Amsterdam Art will be festively opening the new art season on Friday 5 September and Saturday 6 September 2025, with no fewer than 29 galleries presenting their newest exhibitions – the perfect opportunity for visitors to discover a wide range of artists, styles and stories in a short time, from international names to emerging talents.
The festive Gallery Night will take place on the evening of Friday 5 September, a special evening event featuring celebratory openings and vibrant an atmosphere, with all participating galleries staying open until 8:00 pm.

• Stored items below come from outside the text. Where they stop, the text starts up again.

(* ===== verification/XBarProps.v ===== *)
(** * Crossbars decode addresses and route responses back

    The range map of a crossbar holds what its master ports announced; a packet
    goes to the port whose range holds it, a response to the slave port its
    request came from, and the layers see attempts of the kind XBarLayerProps is
    about. *)

From S2P Require Import Prelude IntMath Bitfield Clocked AddrRange AddrRangeMap AddrRangeMapProps EventSched Drain Packet Request PacketData PacketQueue XBarLayer XBar.

(** ** Decoding a packet *)

(** The bytes [a .. a+n-1] lie in the range, as [isSubset] sees it. *)
Definition covered (a n : Z) (r : AddrRange) : bool :=
  match isSubset (RangeSize a n) r with Ok b => b | Err _ => false end.

Lemma isSubset_run a n r : (interleaved r = true -> is_ok (granularity r) = true) ->
  isSubset (RangeSize a n) r = Ok (covered a n r).
Proof.
  intros Hg. unfold covered, isSubset. change (interleaved (RangeSize a n)) with false. cbv iota.
  destruct (interleaved r); [|done]. destruct (_ && _); [|done]. specialize (Hg eq_refl).
  by destruct (granularity r).
Qed.

Lemma covered_contains a n r : ar_wf r -> 0 <= a -> 0 < n -> a + n < 2 ^ 64 ->
  covered a n r = true -> contains r a = true.
Proof.
  intros [Hm He Hma] Ha Hn Hw. unfold covered, isSubset. change (interleaved (RangeSize a n)) with false. cbv iota.
  cbn [RangeSize AddrRange_simple ar_start ar_end]. destruct (interleaved r) eqn:Hi.
  - destruct (contains r a); [done|]. done.
  - unfold interleaved in Hi. apply negb_false_iff, bool_decide_eq_true_1 in Hi.
    rewrite Hi in Hm. simpl in Hm. unfold contains. rewrite Hi. change (sel_from 0 [] a) with 0.
    rewrite (u64_small (a + n)) by lia. intros [? ?]%andb_true_iff. repeat (apply andb_true_iff; split); lia.
Qed.

(** Where a lookup by address may go wrong: the first address of a stripe with
    a match value above 1 (see AddrRangeMapProps). *)
Definition decodable (m : AddrRangeMap nat) (a : Z) : Prop :=
  (forall n, n ∈ tree m -> interleaved (n_range n) = true -> is_ok (granularity (n_range n)) = true)
  /\ forall n, n ∈ tree m -> contains (n_range n) a = true -> ar_start (n_range n) < a \/ ar_match (n_range n) <= 1.

Lemma find_packet (m : AddrRangeMap nat) a n : map_wf 3 m -> 0 <= a -> 0 < n -> a + n < 2 ^ 64 -> decodable m a ->
  exists o m', contains_range 3 (RangeSize a n) m = Ok (o, m') /\ map_wf 3 m' /\ tree m' = tree m
    /\ match o with
       | Some x => x ∈ tree m /\ covered a n (n_range x) = true
       | None => forall x, x ∈ tree m -> covered a n (n_range x) = false
       end.
Proof.
  intros Hm Ha Hn Hw [Hg Hst]. pose proof (mw_ranges _ _ Hm) as Hr. rewrite Forall_forall in Hr.
  destruct (find_spec 3 (isSubset (RangeSize a n)) (covered a n) (RangeSize a n) m Hm) as (o & m' & H1 & H2 & H3 & _ & H4).
  - intros x Hx. apply isSubset_run. by apply Hg.
  - intros x Hx Hc b t Ht Hb Hh.
    assert (contains (n_range x) a = true) as Hca by (apply (covered_contains a n); try done; by apply Hr).
    destruct (contains_position 3 a m x Hm ltac:(lia) Hx Hca (Hst x Hx Hca) b t Ht Hb Hh) as (y & Hy & Hpos).
    assert (y = x) as ->; [|by exists x].
    eapply (wf_unique 3 m a); [done| |done|done|done]. rewrite Ht.
    destruct Hpos as [(t' & ->)|(l1 & l2 & -> & _)]; [set_solver|]. rewrite elem_of_app, elem_of_rev. left. set_solver.
  - exists o, m'. split_and!; done.
Qed.

(** ** The ranges of the ports *)

(** [own id]: the ranges the module behind master port [id] announced. *)
Record announced (m : AddrRangeMap nat) (own : nat -> list AddrRange) : Prop := {
  an_wf : map_wf 3 m;
  an_own id r : r ∈ own id <-> exists n, n ∈ tree m /\ n_range n = r /\ n_val n = id
}.

Lemma erase_port_run id (m : AddrRangeMap nat) : map_wf 3 m ->
  map_wf 3 (erase_port id m) /\ tree (erase_port id m) = filter (fun n => n_val n <> id) (tree m).
Proof.
  assert (forall (l : list (Node nat)) (m' : AddrRangeMap nat), map_wf 3 m' ->
    let r := fold_left (fun m n => if decide (n_val n = id) then erase (n_id n) m else m) l m' in
    map_wf 3 r /\ tree r = filter (fun n => Forall (fun y => n_val y = id -> n_id n <> n_id y) l) (tree m')) as Hfold.
  { induction l as [|y l IH]; intros m' Hm; simpl.
    - split; [done|]. symmetry. apply list_filter_all, Forall_forall. intros. constructor.
    - destruct (decide (n_val y = id)) as [E|E].
      + destruct (IH _ (erase_wf 3 (n_id y) m' Hm)) as [H1 ->]. split; [done|]. simpl. rewrite list_filter_filter.
        apply list_filter_iff. intros n. rewrite Forall_cons. tauto.
      + destruct (IH m' Hm) as [H1 ->]. split; [done|]. apply list_filter_iff. intros n. rewrite Forall_cons. tauto. }
  intros Hm. unfold erase_port. destruct (Hfold (tree m) m Hm) as [H1 H2]. split; [done|]. rewrite H2.
  assert (forall t : list (Node nat), NoDup (map n_id t) -> forall x y, x ∈ t -> y ∈ t -> n_id x = n_id y -> x = y) as Hinj.
  { clear. induction t as [|z t IH]; intros Hn x y Hx Hy E; [set_solver|]. apply NoDup_cons in Hn as [Hz Hn].
    apply elem_of_cons in Hx as [->|Hx], Hy as [->|Hy]; [done| | |by apply IH].
    - exfalso. apply Hz. apply list_elem_of_fmap. by exists y.
    - exfalso. apply Hz. apply list_elem_of_fmap. by exists x. }
  pose proof (mw_ids _ _ Hm) as Hid. apply list_filter_iff'. intros n Hn. rewrite Forall_forall. split.
  - intros Hall E. by apply (Hall n Hn).
  - intros Hne y Hy Ev Eid. apply Hne. by rewrite (Hinj _ Hid n y Hn Hy Eid).
Qed.

Lemma insert_ranges_run rs id m m' own :
  announced m own -> Forall range_ok rs ->
  (forall r s, r ∈ rs -> (s ∈ rs \/ exists i, s ∈ own i) -> comparable r s) ->
  insert_ranges rs id m = Ok m' ->
  announced m' (fun i => if decide (i = id) then own i ++ rs else own i).
Proof.
  revert m own. induction rs as [|r rs IH]; intros m own [Hwf Hown] Hok Hcmp Hrun.
  { simpl in Hrun. simplify_eq. split; [done|]. intros i s. case_decide; rewrite ?app_nil_r; apply Hown. }
  apply Forall_cons in Hok as [Hr Hok]. simpl in Hrun.
  destruct (insert_spec 3 m r id Hwf Hr) as (o & m1 & E1 & Hwf1 & Ho).
  { intros n Hn. apply Hcmp; [set_solver|]. right. exists (n_val n). apply Hown. by exists n. }
  rewrite E1 in Hrun. cbn [mbind res_bind] in Hrun. destruct o as [i0|]; [|done].
  destruct Ho as (Er & Ev & Hp & _).
  apply (IH m1 (fun i => if decide (i = id) then own i ++ [r] else own i)) in Hrun as [Hwf' Hown'].
  - split; [done|]. intros i s. rewrite <- Hown'. case_decide; [|done]. set_solver.
  - split; [done|]. intros i s. setoid_rewrite Hp. case_decide as E; [subst i|].
    + rewrite elem_of_app, list_elem_of_singleton, Hown. split.
      * intros [(n & ? & ?)| ->]; [exists n; set_solver|exists i0; set_solver].
      * intros (n & [->|Hn]%elem_of_cons & ? & ?); [right; congruence|left; by exists n].
    + rewrite Hown. split.
      * intros (n & ? & ?). exists n. set_solver.
      * intros (n & [->|Hn]%elem_of_cons & ? & ?); [congruence|by exists n].
  - done.
  - intros x y Hx Hy. apply Hcmp; [set_solver|]. destruct Hy as [Hy|(i & Hy)]; [set_solver|].
    case_decide; [|by eauto]. apply elem_of_app in Hy as [Hy|Hy]; [by eauto|set_solver].
Qed.

Lemma erase_port_announced id m own : announced m own ->
  announced (erase_port id m) (fun i => if decide (i = id) then [] else own i).
Proof.
  intros [Hwf Hown]. destruct (erase_port_run id m Hwf) as [H1 H2]. split; [done|]. intros i r.
  setoid_rewrite H2. setoid_rewrite list_elem_of_filter. case_decide as E.
  - split; [set_solver|]. intros (n & [Hv _] & _ & Hi). congruence.
  - rewrite Hown. split; intros (n & Hn); exists n; naive_solver.
Qed.

(** Two ports never share an address. *)
Lemma announced_unique m own i j r s a : announced m own -> r ∈ own i -> s ∈ own j ->
  contains r a = true -> contains s a = true -> i = j.
Proof.
  intros [Hwf Hown] (n & Hn & <- & <-)%Hown (n' & Hn' & <- & <-)%Hown Ha Ha'.
  by rewrite (wf_unique 3 m a n n').
Qed.

(** ** Crossbars that are being configured and used *)

Definition is_default (x : XBar) (id : nat) : bool := bool_decide (Some id = defaultPortID (x_params x)).
Definition announce (x : XBar) (id : nat) (rs : list AddrRange) (own : nat -> list AddrRange) : nat -> list AddrRange :=
  fun i => if is_default x id then own i else if decide (i = id) then rs else own i.

(** The ranges are ones the constructors accept, and [intersects] can compare
    them with each other and with those of the other ports. *)
Definition ranges_fit (own : nat -> list AddrRange) (id : nat) (rs : list AddrRange) : Prop :=
  Forall range_ok rs
  /\ forall r s, r ∈ rs -> (s ∈ rs \/ exists i, i <> id /\ s ∈ own i) -> comparable r s.

Definition packet_fits (x : XBar) (a n : Z) : Prop :=
  0 <= a /\ 0 < n /\ a + n < 2 ^ 64 /\ decodable (portMap (x_decoder x)) a
  /\ (interleaved (defaultRange (x_decoder x)) = true -> is_ok (granularity (defaultRange (x_decoder x))) = true).

Inductive xbar_conf : XBar -> (nat -> list AddrRange) -> Prop :=
  | xc_new p now masters slaves : xbar_conf (new_XBar p now masters slaves) (fun _ => [])
  | xc_ranges x own id rs x' : xbar_conf x own -> (is_default x id = false -> ranges_fit own id rs) ->
      recvRangeChange id rs x = Ok (tt, x') -> xbar_conf x' (announce x id rs own)
  | xc_find x own a n id x' : xbar_conf x own -> packet_fits x a n ->
      findPort (RangeSize a n) x = Ok (id, x') -> xbar_conf x' own.

Lemma recvRangeChange_map id rs x x' : recvRangeChange id rs x = Ok (tt, x') ->
  if is_default x id then portMap (x_decoder x') = portMap (x_decoder x)
  else insert_ranges rs id (erase_port id (portMap (x_decoder x))) = Ok (portMap (x_decoder x')).
Proof.
  unfold recvRangeChange, is_default. intros H. rewrite (bind_run get _ x x x) in H by done.
  destruct (gotAddrRanges _ !! id); [|done]. apply bind_ok in H as ([m dflt] & x1 & H1 & H2).
  apply bind_ok in H2 as (shown & x2 & _ & H2). minv H2. simpl.
  case_bool_decide.
  - destruct (useDefaultRange _); [destruct rs as [|? [|]]; try done|]; by minv H1.
  - minv H1. congruence.
Qed.

(** What [findPort] does for a packet. *)
Definition refind (m : AddrRangeMap nat) (x : XBar) : XBar :=
  let d := x_decoder x in
  set_x_decoder (mkDecoder m (xbarRanges d) (defaultRange d) (gotAddrRanges d) (gotAllAddrRanges d)) x.

Definition default_port (x : XBar) (a n : Z) : res nat :=
  match defaultPortID (x_params x) with
  | Some d => if useDefaultRange (x_params x) && negb (covered a n (defaultRange (x_decoder x)))
              then Err (EFatal "Unable to find destination") else Ok d
  | None => if useDefaultRange (x_params x) && covered a n (defaultRange (x_decoder x))
            then Err (EUndefined "InvalidPortID") else Err (EFatal "Unable to find destination")
  end.

Lemma findPort_run x own a n : announced (portMap (x_decoder x)) own -> gotAllAddrRanges (x_decoder x) = true ->
  packet_fits x a n ->
  exists m, announced m own /\ tree m = tree (portMap (x_decoder x))
    /\ ((exists id r, r ∈ own id /\ covered a n r = true /\ findPort (RangeSize a n) x = Ok (id, refind m x))
        \/ (forall id r, r ∈ own id -> covered a n r = false)
           /\ findPort (RangeSize a n) x = (d ← default_port x a n; Ok (d, refind m x))).
Proof.
  intros [Hwf Hown] Hall (Ha & Hn & Hw & Hdec & Hdef).
  destruct (find_packet _ a n Hwf Ha Hn Hw Hdec) as (o & m & Hrun & Hwf' & Ht & Ho).
  exists m. split; [split; [done|]; intros id r; rewrite Ht; apply Hown|]. split; [done|].
  unfold findPort. rewrite (bind_run get _ x x x) by done. rewrite bind_assert by done.
  rewrite (bind_run (lift _) _ x (o, m) x) by (by rewrite Hrun). cbv beta iota. rewrite bind_modify. fold (refind m x).
  destruct o as [y|].
  - destruct Ho as [Hy Hc]. left. exists (n_val y), (n_range y). split; [apply Hown; by exists y|]. done.
  - right. split; [intros id r (y & Hy & <- & _)%Hown; by apply Ho|]. unfold default_port.
    destruct (useDefaultRange (x_params x)); [|by destruct (defaultPortID _)].
    erewrite (bind_run (lift _)) by (rewrite isSubset_run by done; reflexivity).
    destruct (covered a n _), (defaultPortID _); done.
Qed.

Lemma xbar_conf_announced x own : xbar_conf x own -> announced (portMap (x_decoder x)) own.
Proof.
  induction 1 as [p now ms ss|x own id rs x' _ IH Hfit Hrun|x own a n id x' Hx IH Hfit Hrun].
  - split; [apply empty_map_wf|]. intros id r. simpl. split; [set_solver|]. intros (n & Hn & _). set_solver.
  - pose proof (recvRangeChange_map _ _ _ _ Hrun) as Hm. unfold announce.
    destruct (is_default x id); [by rewrite Hm|]. destruct (Hfit eq_refl) as [Hok Hcmp].
    unshelve epose proof (insert_ranges_run rs id _ _ _ (erase_port_announced id _ own IH) Hok _ Hm) as [Hwf Hown].
    + intros r s Hr [Hs|(i & Hs)]; apply Hcmp; [done|by left|done|]. right. exists i.
      case_decide; [set_solver|done].
    + split; [done|]. intros i r. rewrite <- Hown. by case_decide.
  - destruct (decide (gotAllAddrRanges (x_decoder x) = true)) as [Hall|Hall].
    + destruct (findPort_run x own a n IH Hall Hfit) as (m & Hm & _ & [(id' & r & _ & _ & H1)|[_ H1]]).
      * rewrite H1 in Hrun. by simplify_eq.
      * rewrite H1 in Hrun. destruct (default_port x a n); [|done]. cbn [mbind res_bind] in Hrun. by simplify_eq.
    + unfold findPort in Hrun. rewrite (bind_run get _ x x x) in Hrun by done.
      apply bind_ok in Hrun as (? & ? & H1 & _). by apply assert_ok in H1 as [? _].
Qed.


(** Two memories behind master ports 0 and 1, everything else to port 2. *)
Definition demo_xparams : XBarParams := mkXParams 1 1 1 8 1000 1000000 (Some 2%nat) false.
Definition demo_xrange (id : nat) : list AddrRange :=
  match id with 0%nat => [AddrRange_simple 0 4096] | 1%nat => [AddrRange_simple 8192 12288] | _ => [] end.
Definition demo_xstep (r : res XBar) (id : nat) : res XBar :=
  x ← r; '(_, x) ← recvRangeChange id (demo_xrange id) x; Ok x.
Definition demo_xbar (ids : list nat) : XBar :=
  match fold_left demo_xstep ids (Ok (new_XBar demo_xparams 0 2 2)) with
  | Ok x => x | Err _ => new_XBar demo_xparams 0 0 0
  end.

Lemma demo_xbar_conf : exists own, xbar_conf (demo_xbar [0%nat; 1%nat; 2%nat]) own /\ forall i, own i = demo_xrange i.
Proof.
  assert (forall own id, (forall i, own i = [] \/ own i = demo_xrange i) -> (id < 2)%nat ->
    ranges_fit own id (demo_xrange id)) as Hfit.
  { intros own id Hown Hid. split.
    - destruct id as [|[|]]; [| |lia]; repeat constructor; simpl; lia.
    - intros r s Hr Hs. right; left.
      assert (forall i t, t ∈ demo_xrange i -> interleaved t = false) as Hi.
      { intros [|[|i]] t Ht; [by apply list_elem_of_singleton in Ht as ->..|by apply elem_of_nil in Ht]. }
      split; [by apply (Hi id)|]. destruct Hs as [Hs|(i & _ & Hs)]; [by apply (Hi id)|].
      destruct (Hown i) as [E|E]; rewrite E in Hs; [set_solver|by apply (Hi i)]. }
  set (own0 := fun _ : nat => [] : list AddrRange).
  set (own1 := announce (demo_xbar []) 0 (demo_xrange 0) own0).
  set (own2 := announce (demo_xbar [0%nat]) 1 (demo_xrange 1) own1).
  exists (announce (demo_xbar [0%nat; 1%nat]) 2 (demo_xrange 2) own2). split; [|by intros [|[|i]]; vm_compute].
  apply (xc_ranges (demo_xbar [0%nat; 1%nat])); [|intros H; vm_compute in H; discriminate|by vm_compute].
  apply (xc_ranges (demo_xbar [0%nat])); [|intros _; apply Hfit; [|lia]|by vm_compute].
  - apply (xc_ranges (demo_xbar [])); [apply xc_new|intros _; apply Hfit; [by left|lia]|by vm_compute].
  - intros [|i]; [right; by vm_compute|left; by vm_compute].
Qed.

Amsterdam Art is also organising special public tours on both days, guiding visitors along a selection of participating galleries. Accompanied by an expert guide, visitors will explore different exhibitions and learn more about the artists and their work. More information, including the entire programme and map, can be found at www.amsterdamart.com
Below is a brief overview of the openings this weekend, with a focus on those galleries affiliated with Gallery Viewer.
andriesse~eyck galerie
Sea Legs - Antonietta Peeters
Bildhalle
Nature, perception, and materiality – Adam Jeppesen, Inka & Niclas, Joost Vandeburg
Inka & Niclas, Adam Jeppesen and Joost Vandeburg approach nature not as a fixed entity, but as a living partner—vulnerable, changeable and transient. In their work, nature functions as both material and metaphor. Each artist explores this in a unique way, pushing the boundaries of photography. In their work, nature is seen, shaped and felt, never simply recorded.
Bradwolff & Partners
Inspiration – Expiration - Ewerdt Hilgemann & Eva-Fiore Kovacovsky
Our breath as movement, force and measure of time is the starting point of Inspiration – Expiration. Hilgemann and Kovacovsky are from different generations and have distinct visual languages, yet overlap in their characteristic stillness, implosion and growth. Hilgemann uses air as a physical force: his stainless steel sculptures implode under vacuum, undergoing a controlled transformation, while Kovacovsky’s photography and installations focus on light, leaves and the passing of the seasons. Using analogue techniques, she captures subtle forms of growth, transience and rhythm, creating images that breathe slowly.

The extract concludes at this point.